Publicado 12/01/2026 10:52

A Rússia afirma ter “destruído” com um “Oreshnik” uma instalação que presta serviços a equipamentos fornecidos pelo Ocidente.

Archivo - Arquivo - O presidente da Rússia, Vladimir Putin, durante uma reunião no Kremlin em novembro de 2025 (arquivo)
-/Kremlin/dpa - Arquivo

Moscou enfatiza que o ataque causou danos em instalações de “reparação e manutenção” desses aparelhos e de produção de drones MADRID 12 jan. (EUROPA PRESS) - As autoridades russas garantiram nesta segunda-feira que o ataque executado em 9 de janeiro com um míssil hipersônico “Oreshnik” contra a província ucraniana de Leópolis (oeste) permitiu “destruir” uma fábrica destinada a trabalhos de “reparação e manutenção” de aparelhos aéreos das Forças Armadas ucranianas, “incluindo F-16 e MiG-29 doados por países ocidentais”.

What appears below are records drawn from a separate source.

(** Cache hits are right.  A client kept the value pointer [t] that the
    key had in an earlier state of the store; no value buffer of then has been
    overwritten since, which is what the epochs are for.  If the cached [Get] now
    says that [t] is current, then the key has the value it had. *)
Theorem cache_hit_current w0 M0 K0 q t val_len :
  kv_inv w0 root M0 K0 → same_vals w0 w → ver M0 key = t → key_node (mem w) root key q →
  val_len <= kMaxValLen → wf_ptr (gptr_ t) → wf_ptr (gptr_ (ver M key)) →
  run (GetC_ptr q t val_len false) w = Done (mkFetched 0 val_len None, t) w →
  K !! key = K0 !! key.
Proof.
  intros HK0 Hs Ht Hq Hl Hwt Hwv Hrun.
  destruct (wp_total _ _ _ (GetC_ptr_wp root key False w M K q t val_len false HK Hq Hl))
    as (r & w' & Hr & -> & Hres). rewrite Hrun in Hr. injection Hr as <-.
  assert (ver M key = t) as Hver.
  { destruct (TagGptr_eqb (ver M key) t) eqn:E; [by apply TagGptr_eqb_spec in E|].
    cbn [andb] in Hres. revert Hres. unfold fetch_result. cbv zeta.
    destruct (K !! key); [destruct (val_len <? _)|]; by intros [=]. }
  pose proof (kv_lookup _ _ _ _ key HK) as Hlk. pose proof (kv_lookup _ _ _ _ key HK0) as Hlk0.
  rewrite Ht in Hlk0. rewrite Hver in Hlk.
  destruct (K !! key) as [v|], (K0 !! key) as [v0|]; try done; [|destruct Hlk; congruence|destruct Hlk0; congruence].
  destruct Hlk as [_ Hb1], Hlk0 as [_ Hb0]. apply Hs in Hb0. rewrite Hb1 in Hb0.
  injection Hb0 as _ ->. done.
Qed.

(** A [Scan] returns the first key of the range with its value and a
    handle, -2 if there is none; [GetNext] goes on from there.  Both stop at the
    end key, but for keys that extend it. *)
Theorem Scan_refines nfuel iters_ fresh handle key_len val_len bk binc ek einc :
  let it := scan_iter fresh bk binc ek einc in
  let c := scan_begin bk binc ek einc it in
  key_ok bk = true → key_ok ek = true → byte_key bk → end_ok it →
  scan_fuel M nfuel → key_len <= Z.of_nat kMaxKeyLen → val_len <= kMaxValLen →
  ∃ r, run (Scan nfuel root iters_ fresh handle key_len val_len bk binc ek einc) w = Done r w ∧
    (r = (mkScanned (mkFetched (-2) val_len None) None handle, iters_) ∧ no_key_left K it c ∨
     ∃ it', next_key w root M K it c val_len r.1 it' ∧
       if f_ret (s_fetched r.1) =? 0
       then ∃ r', run (GetNext nfuel r.2 (s_iter r.1) key_len val_len) w = Done r' w ∧
         let c' := cursor (default [] (s_key r.1)) 1 in
         (r'.1 = mkScanned (mkFetched (-2) val_len None) None (s_iter r.1) ∧
            no_key_left K it' c' ∨
          ∃ it'', next_key w root M K it' c' val_len r'.1 it'')
       else r.2 = iters_).
Proof.
  clear Hf. intros it c Hbk Hek Hbb Hok Hnf Hkl Hvl.
  destruct (wp_total _ _ _ (Scan_wp False nfuel w root M K iters_ fresh handle key_len val_len
    bk binc ek einc HK Hbk Hek Hbb Hok Hnf Hkl Hvl)) as (r & w' & Hr & -> & Hpost).
  exists r. split; [done|]. destruct Hpost as [|(it' & Hnk & Hiters)]; [by left|right].
  exists it'. split; [done|]. destruct (f_ret (s_fetched r.1) =? 0); [|done].
  destruct Hiters as [Hit Hh]. destruct Hnk as (k & v & Hkey & _ & _ & _ & _ & _ & Hsr & Hat).
  assert (r.2 !! Z.to_nat (s_iter r.1) = Some it') as Hlk.
  { by rewrite Hit, Hh, Nat2Z.id, lookup_app_r, Nat.sub_diag by lia. }
  destruct (wp_total _ _ _ (GetNext_wp False nfuel w root M K r.2 (s_iter r.1) key_len val_len it'
    (cursor k 1) HK Hnf Hkl Hvl ltac:(lia) Hlk (end_ok_range _ _ Hsr Hok) Hat))
    as (r' & w' & Hr' & -> & Hp).
  exists r'. split; [done|]. rewrite Hkey. cbn [default from_option id].
  destruct Hp as [|(it'' & ? & _)]; [by left|right; eauto].
Qed.

End KvsClaims.

(** ** Witnesses: a store with one key on the reference heap *)

Lemma new_store : kv_inv new_world 16 {[ [] := TagGptr_null ]} ∅.
Proof.
  assert (∀ k, ver {[ [] := TagGptr_null ]} k = TagGptr_null) as Hv.
  { intros k. unfold ver. destruct ({[ [] := TagGptr_null ]} !! k) eqn:E; [|done].
    by apply lookup_singleton_Some in E as [_ <-]. }
  split; [apply new_world_inv|..]; intros k; rewrite Hv; [done|]. by rewrite lookup_empty.
Qed.

Definition val_hi : bytes := [104; 105].

Definition store_world : world := world_of (run (PutC 200 16 key_a val_hi 0 TagGptr_null) new_world).
Definition store_map : gmap bytes bytes := {[ key_a := val_hi ]}.

Lemma store_ok : ∃ M, kv_inv store_world 16 M store_map ∧
  key_node (mem store_world) 16 key_a 2256 ∧ ver M key_a = TagGptr_make 2240 0.
Proof.
  pose proof (PutC_wp 200 16 key_a eq_refl ltac:(by_decide) ltac:(simpl; lia) new_world _ ∅ val_hi 0
    TagGptr_null new_store ltac:(by_decide)) as Hw.
  assert (result_of (run (PutC 200 16 key_a val_hi 0 TagGptr_null) new_world) =
    Some (mkPointers 0 2256 (TagGptr_make 2240 0))) as Hres by (by vm_compute).
  unfold store_world. unfold wp in Hw. destruct (run _ new_world) as [r w'| | |]; try done.
  injection Hres as ->.
  destruct Hw as [(_ & Hq & M & (HK & _) & Hv)|[? _]]; [|done]. exists M. split_and!; [done..|by rewrite <-Hv].
Qed.


Lemma Get_refines_witness :
  run (Get 16 key_a 10) store_world = Done (mkFetched 0 2 (Some val_hi)) store_world ∧
  run (Get 16 key_a 1) store_world = Done (mkFetched (-1) 2 None) store_world.
Proof.
  destruct store_ok as (M & HK & _).
  split; apply (Get_refines store_world 16 M store_map HK key_a); done || by_decide.
Defined.

Lemma Del_refines_witness : ∃ w' M',
  run (Del 200 16 key_a) store_world = Done 0 w' ∧ kv_inv w' 16 M' (delete key_a store_map).
Proof.
  destruct store_ok as (M & HK & _).
  apply (Del_refines 200 store_world 16 M store_map HK key_a); [done|by_decide|by_decide].
Defined.

Lemma FindOrCreate_refines_witness : ∃ M,
  (∃ r w', run (FindOrCreate 200 16 key_a [1] 10) store_world = Done r w' ∧
     create_outcome 16 key_a store_world M store_map [1] 10 r w') ∨
  run (FindOrCreate 200 16 key_a [1] 10) store_world = Aborted ∧
    ¬ val_room (Z.of_nat (length [1])) 2 (hs store_world).
Proof.
  destruct store_ok as (M & HK & _). exists M.
  apply (FindOrCreate_refines 200 store_world 16 M store_map HK key_a);
    [done|by_decide|by_decide|by_decide].
Defined.


Lemma cached_gets_refine_witness :
  run (GetC_ptr 2256 (TagGptr_make 2240 0) 10 false) store_world =
    Done (mkFetched 0 10 None, TagGptr_make 2240 0) store_world ∧
  run (GetC_ptr 2256 TagGptr_null 10 false) store_world =
    Done (mkFetched 0 2 (Some val_hi), TagGptr_make 2240 0) store_world.
Proof.
  destruct store_ok as (M & HK & Hq & Hv). rewrite <-Hv.
  pose proof (λ vp, proj2 (cached_gets_refine store_world 16 M store_map HK key_a eq_refl
    ltac:(by_decide) 10 0 vp 2256 0 false ltac:(by_decide) ltac:(by_decide) Hq)) as H.
  split; rewrite H; by rewrite Hv.
Defined.

Lemma store_hit :
  run (GetC_ptr 2256 (TagGptr_make 2240 0) 10 false) store_world =
    Done (mkFetched 0 10 None, TagGptr_make 2240 0) store_world.
Proof.
  destruct store_ok as (M & HK & Hq & Hv).
  destruct (wp_total _ _ _ (GetC_ptr_wp 16 key_a False store_world M store_map 2256
    (TagGptr_make 2240 0) 10 false HK Hq ltac:(by_decide))) as (r & w' & -> & -> & ->).
  by rewrite Hv.
Qed.

Lemma cache_hit_current_witness : store_map !! key_a = store_map !! key_a.
Proof.
  destruct store_ok as (M & HK & Hq & Hv).
  apply (cache_hit_current store_world 16 M store_map HK key_a store_world M store_map 2256
    (TagGptr_make 2240 0) 10 HK ltac:(by intros p v) Hv Hq);
    [by_decide|by_decide|rewrite Hv; by_decide|apply store_hit].
Defined.

Lemma Scan_refines_witness : ∃ M r,
  let it := scan_iter (fresh_iter false) [65] true [98] true in
  run (Scan (round * S (size M)) 16 [] (fresh_iter false) 7 10 10 [65] true [98] true) store_world =
    Done r store_world ∧
  (r = (mkScanned (mkFetched (-2) 10 None) None 7, []) ∧ no_key_left store_map it [65] ∨
   ∃ it', next_key store_world 16 M store_map it [65] 10 r.1 it' ∧
     if f_ret (s_fetched r.1) =? 0
     then ∃ r', run (GetNext (round * S (size M)) r.2 (s_iter r.1) 10 10) store_world =
         Done r' store_world ∧
       let c' := cursor (default [] (s_key r.1)) 1 in
       (r'.1 = mkScanned (mkFetched (-2) 10 None) None (s_iter r.1) ∧
          no_key_left store_map it' c' ∨
        ∃ it'', next_key store_world 16 M store_map it' c' 10 r'.1 it'')
     else r.2 = []).
Proof.
  destruct store_ok as (M & HK & _ & _). exists M.
  apply (Scan_refines store_world 16 M store_map HK (round * S (size M)) [] (fresh_iter false) 7
    10 10 [65] true [98] true); [done|done|by_decide|right; by_decide|apply le_n|by_decide|by_decide].
Defined.

(** ** A small buffer costs a key *)

Definition three_keys : prog (list Z) :=
  r1 ← Put 200 16 [97] [1; 2]; r2 ← Put 200 16 [98] [3; 4]; r3 ← Put 200 16 [99] [5; 6];
  '(s, its) ← Scan 5000 16 [] (fresh_iter false) 0 10 10 [65] true [122] true;
  '(n1, its) ← GetNext 5000 its (s_iter s) 10 1;
  '(n2, its) ← GetNext 5000 its (s_iter s) 10 10;
  Ret (default [] (s_key s) ++ [f_ret (s_fetched n1); f_len (s_fetched n1)] ++
       default [] (s_key n2)).

(** A [GetNext] that fails because the buffer is too small has already
    moved the iterator: when the caller comes back with a buffer of the size
    it was told, it gets the key after. *)
Theorem GetNext_small_buffer_skips :
  result_of (run three_keys new_world) = Some [97; -1; 2; 99].
Proof. vm_compute. reflexivity. Qed.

O Ministério da Defesa russo indicou em um comunicado que “as informações confirmadas por várias fontes independentes apontam que a Fábrica de Reparação de Aparelhos de Leópolis foi destruída como resultado do ataque realizado pelas Forças Armadas russas na noite de 9 de janeiro usando o sistema 'Oreshnik'”.

“A instalação também se dedicava à fabricação de drones de ataque de médio e longo alcance para realizar ataques contra alvos civis em território russo”, afirmou, antes de destacar que o referido ataque “causou danos em oficinas de produção, armazéns de drones já concluídos e infraestrutura do aeródromo da fábrica”.

Ele também destacou que o “ataque massivo”, no qual também foram usados mísseis “Iskander” e “Kalibr”, causou danos em “duas empresas envolvidas na montagem de aeronaves não tripuladas” destinadas a atacar o território da Rússia, bem como em “instalações de infraestrutura energética em Kiev que apoiam as operações do complexo militar ucraniano”.

A Rússia confirmou na sexta-feira o uso do míssil do tipo “Oreshnik” — com capacidade para transportar ogivas nucleares — no referido ataque e assegurou que o mesmo foi “uma resposta ao ataque terrorista do regime de Kiev contra o presidente da Federação Russa (Vladimir Putin) na região de Novgorod, que ocorreu em 29 de dezembro de 2025”, um evento que a Ucrânia diz não ter ocorrido e que o presidente dos Estados Unidos, Donald Trump, colocou em dúvida. Os ataques de 9 de janeiro deixaram pelo menos quatro mortos e levaram o presidente ucraniano, Volodimir Zelenski, a reiterar que “é necessária uma reação clara por parte do mundo”. “É necessária uma reação clara do mundo. Sobretudo dos Estados Unidos, cujos sinais a Rússia leva realmente em consideração”, argumentou, ao mesmo tempo em que apontou que “a Rússia deve receber sinais de que sua obrigação é se concentrar na diplomacia e deve sofrer as consequências sempre que voltar a se concentrar em assassinatos e destruição de infraestrutura”.